Sacha Dean Bïyan is a photographer, photojournalist and  author best known for his photography, which ranges from fashion and advertising to poetic impressions of traditional cultures around the world.

Early life 
Sacha Dean Bïyan was born on October 1, 1967, and grew up mainly in Montreal, Canada. He spent his later formative years in Paris, New York City and Los Angeles, during which he developed his interest in music,  art and photography. Bïyan trained as an engineer, earning a Bachelor’s degree in Robotics and a Master of Science in Aeronautical Engineering. He worked in the aerospace industry prior to becoming a professional photographer.

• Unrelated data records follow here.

(** * The centreline network routing engine of flatmap-maker

    A shallow embedding of [mapmaker/routing/__init__.py] (the centreline
    network, its geometry binder and its route-graph extractor) and of the
    [Route] class of [mapmaker/properties/pathways.py], with the properties
    the specification states about them.

    Conventions.
    - Python [dict]s keep insertion order, and several loops of the source
      depend on it: they are association lists ([dict]).
    - The attribute dictionaries that networkx hangs on nodes and edges are
      shared objects: they live in a store ([heap]) and graphs hold
      references to them.
    - Python [float]s are IEEE doubles ([PrimFloat.float]).  The numeric
      loops are written once over an interface ([Num]) that is instantiated
      with doubles (what runs: the statements about the program are about
      this instance, or about every instance) and with exact rationals
      (worked examples).
    - A Python exception is a value of [exn]; code that can raise returns a
      [result]. *)

From Stdlib Require Import ZArith QArith Qabs Lia Lqa.
From Stdlib Require Import Floats.
From Stdlib Require Import Ascii String.
From stdpp Require Import base option list strings relations.

Set Default Proof Using "Type".
Set Warnings "-inexact-float,-register-all".
Local Open Scope string_scope.
Local Open Scope list_scope.
Local Open Scope nat_scope.

(** A closed decidable statement, by running its decision procedure. *)
Ltac by_decision := apply (bool_decide_unpack _); vm_compute; exact I.

(** ** Python basics *)

Inductive exn : Type :=
| ValueError (msg : string)
| IndexError
| TypeError
| KeyError (key : string)
| UnboundLocalError (var : string)
| NodeNotFound (node : string)
| NetworkXNoPath (source target : string)
| NetworkXError (msg : string)
| AttributeError
| AssertionError
| ZeroDivisionError.

(** What running a piece of code gives: a value, an exception, or (for the
    loops of the source that have no bound of their own) no answer within
    the given number of iterations. *)
Inductive result (A : Type) : Type :=
| Ok (a : A)
| Raise (e : exn)
| OutOfFuel.
Arguments Ok {A} a.
Arguments Raise {A} e.
Arguments OutOfFuel {A}.

Definition raises {A} (r : result A) : Prop := ∃ e, r = Raise e.

Definition rbind {A B} (r : result A) (k : A → result B) : result B :=
  match r with
  | Ok a => k a
  | Raise e => Raise e
  | OutOfFuel => OutOfFuel
  end.

Fixpoint rmap {A B} (f : A → result B) (l : list A) : result (list B) :=
  match l with
  | [] => Ok []
  | a :: l' => rbind (f a) (fun b => rbind (rmap f l') (fun bs => Ok (b :: bs)))
  end.

(** [l[1:-1]]. *)
Definition middle {A} (l : list A) : list A := removelast (tail l).

(** ** Python dictionaries

    A [dict] iterates in insertion order; assigning to a key that is
    present keeps its place. *)

Abbreviation dict K V := (list (K * V)) (only parsing).

Section Dict.
Context {K V : Type} `{EqDecision K}.

Fixpoint dget (k : K) (d : dict K V) : option V :=
  match d with
  | [] => None
  | (k', v) :: d' => if decide (k = k') then Some v else dget k d'
  end.

Fixpoint dset (k : K) (v : V) (d : dict K V) : dict K V :=
  match d with
  | [] => [(k, v)]
  | (k', v') :: d' => if decide (k = k') then (k, v) :: d' else (k', v') :: dset k v d'
  end.

Definition dkeys (d : dict K V) : list K := map fst d.

Definition dmem (k : K) (d : dict K V) : bool := bool_decide (is_Some (dget k d)).

(** [d.get(k, default)]. *)
Definition dget_default (k : K) (default : V) (d : dict K V) : V :=
  match dget k d with
  | Some v => v
  | None => default
  end.

(** [d.update(other)]. *)
Definition dupdate (d other : dict K V) : dict K V :=
  fold_left (fun acc kv => dset kv.1 kv.2 acc) other d.

Lemma dget_dset_eq (k : K) (v : V) (d : dict K V) : dget k (dset k v d) = Some v.
Proof.
  induction d as [|[k' v'] d IH]; simpl.
  - by rewrite decide_True.
  - destruct (decide (k = k')) as [->|Hne]; simpl.
    + by rewrite decide_True.
    + by rewrite decide_False.
Qed.
Lemma setMode_only_current_enabled name w :
  only_current_enabled w -> only_current_enabled (snd (setMode name w)).
Proof.
  intros Hinv. rewrite setMode_eq.
  destruct (decide (currentMode w = name)); [exact Hinv|].
  destruct (modes (after_disable w) !! name) as [m|] eqn:Hname; cbn [snd].
  - intros k Hk. cbn [currentMode with_log with_currentMode].
    destruct (enable_effect name (after_disable w)) as (_ & Hm & _).
    change (is_enabled k (snd (enable name (after_disable w))) = true) in Hk.
    rewrite (is_enabled_alter _ _ k _ _ Hm) in Hk.
    destruct (decide (name = k)) as [|Hne]; [congruence|].
    rewrite after_disable_none_enabled in Hk by assumption. discriminate.
  - intros k Hk. rewrite after_disable_none_enabled in Hk by assumption.
    discriminate.
Qed.

Lemma setMode_modes_registered name w :
  modes_registered w -> modes_registered (snd (setMode name w)).
Proof.
  unfold modes_registered. intros Hreg. rewrite setMode_eq.
  destruct (decide (currentMode w = name)); [exact Hreg|].
  assert (Hafter : forall k, is_Some (modes (after_disable w) !! k) <-> k ∈ mode_names).
  { intros k. rewrite <- Hreg, <- !not_eq_None_Some, after_disable_lookup_None.
    reflexivity. }
  destruct (modes (after_disable w) !! name) as [m|] eqn:Hname; cbn [snd];
    [|exact Hafter].
  intros k. cbn [modes with_log with_currentMode].
  destruct (enable_effect name (after_disable w)) as (_ & -> & _).
  rewrite <- Hafter, <- !not_eq_None_Some, lookup_alter_None. reflexivity.
Qed.

Lemma setModes_invariant names w :
  only_current_enabled w -> modes_registered w ->
  only_current_enabled (setModes names w) /\ modes_registered (setModes names w).
Proof.
  revert w. induction names as [|n names IH]; intros w Hinv Hreg; cbn [setModes].
  - split; assumption.
  - apply IH; [apply setMode_only_current_enabled | apply setMode_modes_registered];
      assumption.
Qed.

Lemma initial_only_current_enabled cam bs tv cfg :
  only_current_enabled (initial cam bs tv cfg).
Proof.
  intros n. unfold is_enabled, initial, initial_modes; cbn [modes].
  rewrite !lookup_insert, lookup_empty.
  repeat case_decide; cbn; discriminate.
Qed.

Lemma initial_modes_registered cam bs tv cfg :
  modes_registered (initial cam bs tv cfg).
Proof.
  intros n. unfold initial, initial_modes, mode_names; cbn [modes].
  rewrite !lookup_insert, lookup_empty, !elem_of_cons, elem_of_nil.
  repeat case_decide; subst; split; intros Hn;
    try (eexists; reflexivity); try (destruct Hn as [? Hn]; discriminate);
    intuition congruence.
Qed.

(** ** Exclusive activation *)

(** C1. Start from the freshly loaded module, where no mode is enabled, and
    issue any sequence of [setMode] calls with names among free, auto and
    menu.  Stop after any number [k] of these calls: at most one mode has its
    [enabled] flag set. *)
Theorem setMode_exclusive_activation cam bs tv cfg (names : list string) (k : nat) :
  Forall (fun n => n ∈ mode_names) names ->
  at_most_one_enabled (setModes (take k names) (initial cam bs tv cfg)).
Proof.
  intros _. apply only_current_at_most_one.
  apply setModes_invariant;
    [apply initial_only_current_enabled | apply initial_modes_registered].
Qed.
(** * GlobalFilterDefaults: the default filter payload of the dashboard

    Source: orion-ui/packages/orion-design/src/models/GlobalFilterDefaults.ts

    The class has no methods: all of its behaviour is its field
    initialisers, which run in declaration order when an instance is
    constructed.  Objects and arrays are reference values, and the
    initialiser of [flow_runs] reads [this.defaultTimeFrame] and
    [this.defaultStates], so the model keeps a heap of objects, runs the
    initialisers in order against it, and reads the instance back. *)

From stdpp Require Import base option list strings relations.
From Stdlib Require Import ZArith Ascii Lia.

Local Open Scope string_scope.
Local Open Scope list_scope.

(** ** Values and the object heap *)

(** Heap addresses. *)
Abbreviation loc := nat (only parsing).

(** A JavaScript value occurring in the class.  The only number literals
    of the source are the integers [7] and [1]; numbers are kept as [Z]. *)
Inductive value : Type :=
| VUndef
| VBool (b : bool)
| VNum (n : Z)
| VStr (s : string)
| VRef (a : loc).

(** A heap cell: a plain object with its own properties in insertion
    order, or an array with its elements. *)
Inductive obj : Type :=
| OObject (props : list (string * value))
| OArray (elems : list value).

Abbreviation heap := (list obj) (only parsing).
(** C10. [resetChangelog] and [showChangelog] never read their
    [changelog_directory] argument: whatever it is, they work on the record
    at the relative path ["changelog/<file_name>.changelog"], so that their
    result and their effect are the same for any two directories. *)
Theorem changelog_directory_argument_unused
    beyond d m out cs f dir1 dir2 :
  let w := World d m out cs in
  let record := resolve d ("changelog/" +:+ f +:+ ".changelog") in
  resetChangelog f dir1 w = resetChangelog f dir2 w
  /\ showChangelog beyond f dir1 w = showChangelog beyond f dir2 w
  /\ resetChangelog f dir1 w
     = match m !! record with
       | Some _ =>
           (SUCCESS,
            World d (delete record m) out (cs ++ [Call_remove record]))
       | None => (FAILURE, World d m out (cs ++ [Call_remove record]))
       end
  /\ showChangelog beyond f dir1 w
     = match m !! record with
       | Some s =>
           (SUCCESS,
            World d m
              (out ++ text "Contents of file:" ++ [LF] ++ printed beyond s)
              (cs ++ [Call_fopen record Mode_rb; Call_fclose record]))
       | None => (FAILURE, World d m out (cs ++ [Call_fopen record Mode_rb]))
       end.
Proof.
  intros w record. split_and!.
  - reflexivity.
  - reflexivity.
  - apply resetChangelog_run.
  - apply showChangelog_run.
Qed.

(** * Further properties of the program *)

(** ** Files as a whole *)

Lemma createFile_run d m out cs f :
  createFile f (World d m out cs)
  = match m !! resolve d f with
    | Some _ => (FAILURE, World d m out cs)
    | None =>
        (SUCCESS,
         World d (<[resolve d f := []]> m) out
           (cs ++ [Call_fopen (resolve d f) Mode_a;
                   Call_fclose (resolve d f)]))
    end.
Proof.
  destruct (m !! resolve d f) as [s|] eqn:Hs; io_steps; [done|].
  by rewrite <- app_assoc.
Qed.

Lemma deleteFile_run d m out cs f :
  deleteFile f (World d m out cs)
  = match m !! resolve d f with
    | Some _ =>
        (SUCCESS,
         World d (delete (resolve d f) m) out
           (cs ++ [Call_remove (resolve d f)]))
    | None => (FAILURE, World d m out (cs ++ [Call_remove (resolve d f)]))
    end.
Proof. destruct (m !! resolve d f) as [s|] eqn:Hs; by io_steps. Qed.

(** X1. [createFile] refuses a name that is taken, without touching the file
    that has it or anything else; on a free name it creates an empty file
    and changes no other. *)
Theorem createFile_creates_empty_or_refuses d m out cs f :
  createFile f (World d m out cs)
  = match m !! resolve d f with
    | Some _ => (FAILURE, World d m out cs)
    | None =>
        (SUCCESS,
         World d (<[resolve d f := []]> m) out
           (cs ++ [Call_fopen (resolve d f) Mode_a;
                   Call_fclose (resolve d f)]))
    end.
Proof. apply createFile_run. Qed.

(** X2. [deleteFile] removes the named file and no other, and fails on a
    missing file with the disk as it was; a file created on a free name and
    deleted again leaves the disk as it was before. *)
Theorem deleteFile_removes_and_undoes_createFile d m out cs f :
  deleteFile f (World d m out cs)
  = match m !! resolve d f with
    | Some _ =>
        (SUCCESS,
         World d (delete (resolve d f) m) out
           (cs ++ [Call_remove (resolve d f)]))
    | None => (FAILURE, World d m out (cs ++ [Call_remove (resolve d f)]))
    end
  /\ (m !! resolve d f = None ->
      fst (createFile f (World d m out cs)) = SUCCESS
      /\ fst (deleteFile f (snd (createFile f (World d m out cs)))) = SUCCESS
      /\ files (snd (deleteFile f (snd (createFile f (World d m out cs)))))
         = m).
Proof.
  split; [apply deleteFile_run|].
  intros Hs. rewrite createFile_run, Hs. cbn [fst snd].
  rewrite deleteFile_run, lookup_insert_eq. cbn [fst snd files].
  split_and!; try done. same_files.
Qed.

Lemma deleteFile_removes_and_undoes_createFile_witness :
  let m : gmap string (list ascii) :=
    list_to_map [("/home/u/a.txt", lines ["x"])] in
  let w := World "/home/u" m [] [] in
  files (snd (deleteFile "b.txt" (snd (createFile "b.txt" w)))) = m.
Proof.
  intros m w. subst w.
  destruct (deleteFile_removes_and_undoes_createFile
              "/home/u" m [] [] "b.txt") as [_ Hundo].
  destruct Hundo as (_ & _ & Hfiles).
  - vm_compute. reflexivity.
  - exact Hfiles.
Defined.

(** X3. [wrename] fails when the old name is missing and changes nothing
    then; otherwise the new name gets the bytes of the old one, which is
    gone, and a file that had the new name is overwritten.  Renaming to a
    free name and back restores the disk. *)
Theorem wrename_moves_and_returns d m out cs old new :
  wrename old new (World d m out cs)
  = match m !! resolve d old with
    | Some bytes =>
        (SUCCESS,
         World d (<[resolve d new := bytes]> (delete (resolve d old) m)) out
           (cs ++ [Call_rename (resolve d old) (resolve d new)]))
    | None =>
        (FAILURE,
         World d m out (cs ++ [Call_rename (resolve d old) (resolve d new)]))
    end
  /\ (is_Some (m !! resolve d old) -> m !! resolve d new = None ->
      files (snd (wrename new old (snd (wrename old new (World d m out cs)))))
      = m).
Proof.
  split.
  - destruct (m !! resolve d old) as [s|] eqn:Hs; by io_steps.
  - intros [s Hs] Hnew.
    assert (resolve d old <> resolve d new) by congruence.
    io_steps. cbn [files]. same_files.
Qed.
(** * notify-hub-api: the schedule execution and retry engine

    A shallow embedding of the schedule store
    ([app/repositories/schedule_repository.py]), of the sender selection of
    the e-mail service ([app/services/email_service.py],
    [ncloud_mailer/config.py]) and of the execution endpoints of
    [app/routers/email_router.py], followed by the properties of the engine.

    Conventions of the embedding.
    - A naive [datetime] is the number of microseconds elapsed since
      0001-01-01T00:00:00; Python datetimes have no leap seconds, so the
      [second] and [microsecond] components are remainders of that number.
    - The [schedules] table is a finite map from the primary key to the row;
      a stored row carries its key in its [id] column ([store_wf]).  The
      [email_logs] table is the list of its rows in the order of insertion.
    - Code with effects runs in [Exec]: it threads the [World] (tables,
      process environment, number of clock readings made so far) and either
      returns a value or raises a Python exception.  State written before an
      exception is raised stays written, as every write is committed at once.
    - What the repository does not contain (the system clock, the JSON and
      validation libraries, the mail provider, the task queue of the web
      framework) is a field of the class [Collaborators].
    - Runs of the engine come in two forms: [engine_step] handles one
      request after the other, the units of a cycle included;
      [interleaved_step] lets requests and waiting units take turns. *)

From stdpp Require Import gmap strings list fin_maps pretty sorting.
From Stdlib Require Import ZArith Lia Ascii.

#[local] Open Scope Z_scope.

(** ** Python exceptions and outcomes *)

Inductive exn : Type :=
| ValueError (msg : string)
| RequestException (msg : string)
| ApiError (msg : string)
| OverflowError (msg : string)
| OtherException (msg : string).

He initially worked in commercial photography before switching to photojournalism and filmmaking.

Work 

Bïyan has shot advertising campaigns, music videos and documentaries for clients such as Sony Music, Adidas, GAP, Lexus, PBS and the Discovery Channel; and his editorial images have appeared in GQ, Maxim, Vogue and Marie Claire.

Bïyan is the author of two fine art books: Spiritus Mundi published in 2005, and Eccentris published in 2012. Spiritus Mundi took nine years to complete, and documents his encounters with remote indigenous cultures in Brazil, Ecuador, Bolivia, Peru, Venezuela, Colombia, the Philippines, India, Bhutan, Nepal, Burma, China, Mongolia, Papua New Guinea, Indonesia and Micronesia. His second book, Eccentris, is a retrospective of his work in fashion and advertising from 1998 to 2006.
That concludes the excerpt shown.